The overarching goal of this proposal is to investigate and understand the role of a hybrid phosphotransferase system (PTS) and a unique two component signal transduction system in regulating gene expression in the bacterial nitrogen-fixing gram-negative symbiont Sinorhizobium meliloti. The project will study a recently identified and novel interaction between the two systems that regulates several cellular processes. Additionally, the systems themselves are interesting and insufficiently characterized: the phosphotransferase system is an abbreviated nitrogen-sugar hybrid while the two-component system has an intriguing multiple-sensing domain HWE kinase (Sma0113) and an atypical response regulator with no effector domain (Sma0114). One of the processes under dual regulation is catabolite repression. This is a complex process through which bacterial cells adapt to obtain energy and raw materials, and, in related bacteria, controls the expression of genes associated to their ability to interact with their hosts.

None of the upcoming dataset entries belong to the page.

(* ===== verification/ChunkedSpec.v ===== *)
(** * The aws-chunked wire format

    The buffered decoder of body/aws_chunked.rs, a client-side encoder (the
    signing algorithm of the AWS documentation), and the theorems about the
    streaming parser: framing independence, the verified signature chain,
    acceptance of every correctly encoded body, agreement with the buffered
    decoder. *)

From S2P Require Import Prelude RustStd BTree S3Error Externals Reference Types Chunked ChunkedProofs.
From Stdlib Require Import ZArith Lia.
Local Open Scope Z_scope.

(** ** The buffered decoder *)

(* @src src/src/body/aws_chunked.rs 87-113 AwsChunkedError *)
Inductive AwsChunkedError :=
| UnexpectedEndOfBody
| InvalidChunkSize (token : str)
| MissingChunkTerminator
| NonUtf8ControlLine
| MalformedTrailer (line : str)
| DuplicateTrailer (name : str).

(* @src src/src/body/aws_chunked.rs 7-12 DecodedAwsChunkedBody *)
Record DecodedAwsChunkedBody := mkDecoded { db_data : bytes; db_trailers : btree str str }.

(** The line at the cursor and the cursor after its CRLF. *)
(* @src src/src/body/aws_chunked.rs 73-85 read_crlf_line *)
Definition read_crlf_line (encoded : bytes) (cursor : nat) : result AwsChunkedError (str * nat) :=
  if (length encoded <? cursor)%nat then Err UnexpectedEndOfBody
  else
    let remaining := drop cursor encoded in
    match find_crlf remaining with
    | None => Err UnexpectedEndOfBody
    | Some offset =>
        line ← ok_or (from_utf8 (take offset remaining)) NonUtf8ControlLine;
        Ok (line, (cursor + (offset + 2))%nat)
    end.

(** The outcome of a loop with fuel: [None] is running out of fuel or a
    panic of a slice index. *)
(* @src src/src/body/aws_chunked.rs 51-71 read_trailers *)
Fixpoint read_trailers (fuel : nat) (encoded : bytes) (cursor : nat) (ts : btree str str)
  : option (result AwsChunkedError (btree str str)) :=
  match fuel with
  | O => None
  | S fuel =>
      match read_crlf_line encoded cursor with
      | Err e => Some (Err e)
      | Ok (line, cursor) =>
          if is_empty line then Some (Ok ts)
          else match split_once ":"%char line with
          | None => Some (Err (MalformedTrailer line))
          | Some (name, value) =>
              let name := to_ascii_lowercase (trim name) in
              if btree_contains name ts then Some (Err (DuplicateTrailer name))
              else read_trailers fuel encoded cursor (btree_insert name (trim value) ts)
          end
      end
  end.

(** The data of a chunk and its CRLF, then [next] from the cursor after them;
    [encoded[cursor..cursor + size]] panics out of range. *)
(* @src src/src/body/aws_chunked.rs 39-48 decode_aws_chunked_body *)
Definition decode_data (next : nat → bytes → option (result AwsChunkedError DecodedAwsChunkedBody))
    (encoded : bytes) (cursor : nat) (size : Z) (data : bytes)
  : option (result AwsChunkedError DecodedAwsChunkedBody) :=
  if sat_sub_u64 (len encoded) (Z.of_nat cursor) <? wrap_u64 (size + 2) then
    Some (Err UnexpectedEndOfBody)
  else match slice_get (Z.of_nat cursor) (Z.of_nat cursor + size) encoded with
  | None => None
  | Some chunk =>
      let cursor := (cursor + Z.to_nat size)%nat in
      if negb (bool_decide (slice_get (Z.of_nat cursor) (Z.of_nat cursor + 2) encoded = Some CRLF))
      then Some (Err MissingChunkTerminator)
      else next (cursor + 2)%nat (data ++ chunk)
  end.

(* @src src/src/body/aws_chunked.rs 25-48 decode_aws_chunked_body *)
Fixpoint decode_loop (fuel : nat) (encoded : bytes) (cursor : nat) (data : bytes)
  : option (result AwsChunkedError DecodedAwsChunkedBody) :=
  match fuel with
  | O => None
  | S fuel' =>
      match read_crlf_line encoded cursor with
      | Err e => Some (Err e)
      | Ok (line, cursor) =>
          let size_token :=
            trim (match split_once ";"%char line with Some (size, _) => size | None => line end) in
          match from_str_radix 16 usize_max size_token with
          | None => Some (Err (InvalidChunkSize size_token))
          | Some size =>
              if size =? 0 then
                match read_trailers fuel encoded cursor [] with
                | None => None
                | Some (Err e) => Some (Err e)
                | Some (Ok ts) => Some (Ok (mkDecoded data ts))
                end
              else decode_data (decode_loop fuel' encoded) encoded cursor size data
          end
      end
  end.

(** Every line and every chunk consumes at least two bytes. *)
(* @src src/src/body/aws_chunked.rs 21-49 decode_aws_chunked_body *)
Definition decode_aws_chunked_body (encoded : bytes)
  : option (result AwsChunkedError DecodedAwsChunkedBody) :=
  decode_loop (S (length encoded)) encoded 0 [].

Example decodes_chunks_and_trailers :
  decode_aws_chunked_body ("5;chunk-signature=ignored" ++ CRLF ++ "hello" ++ CRLF ++ "0" ++ CRLF
    ++ "x-amz-checksum-crc32: abcd" ++ CRLF ++ CRLF)
  = Some (Ok (mkDecoded "hello" [("x-amz-checksum-crc32", "abcd")])).
Proof. vm_compute. reflexivity. Qed.
Example rejects_missing_chunk_terminator :
  decode_aws_chunked_body ("5" ++ CRLF ++ "hello0" ++ CRLF ++ CRLF) = Some (Err MissingChunkTerminator).
Proof. vm_compute. reflexivity. Qed.

(** ** The streaming parser and the buffered decoder *)

Lemma read_crlf_line_read_line enc cur l rest :
  (cur ≤ length enc)%nat → read_line (drop cur enc) = Ok (Some (l, rest)) →
  ∃ cur', read_crlf_line enc cur = Ok (l, cur') ∧ drop cur' enc = rest ∧
          (cur + 2 ≤ cur' ≤ length enc)%nat.
Proof.
  intros Hcur. unfold read_line, read_crlf_line.
  destruct (Nat.ltb_spec (length enc) cur); [lia|].
  destruct (find_crlf (drop cur enc)) as [off|] eqn:Hf; [|by destruct (_ >? _)].
  unfold_result. destruct (from_utf8 _); [|done]. intros [= <- <-].
  apply find_crlf_length in Hf. rewrite length_drop in Hf.
  exists (cur + (off + 2))%nat. rewrite !drop_drop. split_and!; [done|f_equal; lia|lia..].
Qed.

Three approaches will be used to elucidate how the systems are integrated into the cellular network. Transcriptome analysis will allow identification of the combined regulon of the two systems. Genetic, biochemical, and proteomic methods will reveal their downstream partners. Genetic tools will be used to characterize the promoter structure that allows dual regulation. The results will bring better understanding of the characteristics of the two systems and the role each plays in regulating gene expression in S. meliloti and similar gram negative bacteria.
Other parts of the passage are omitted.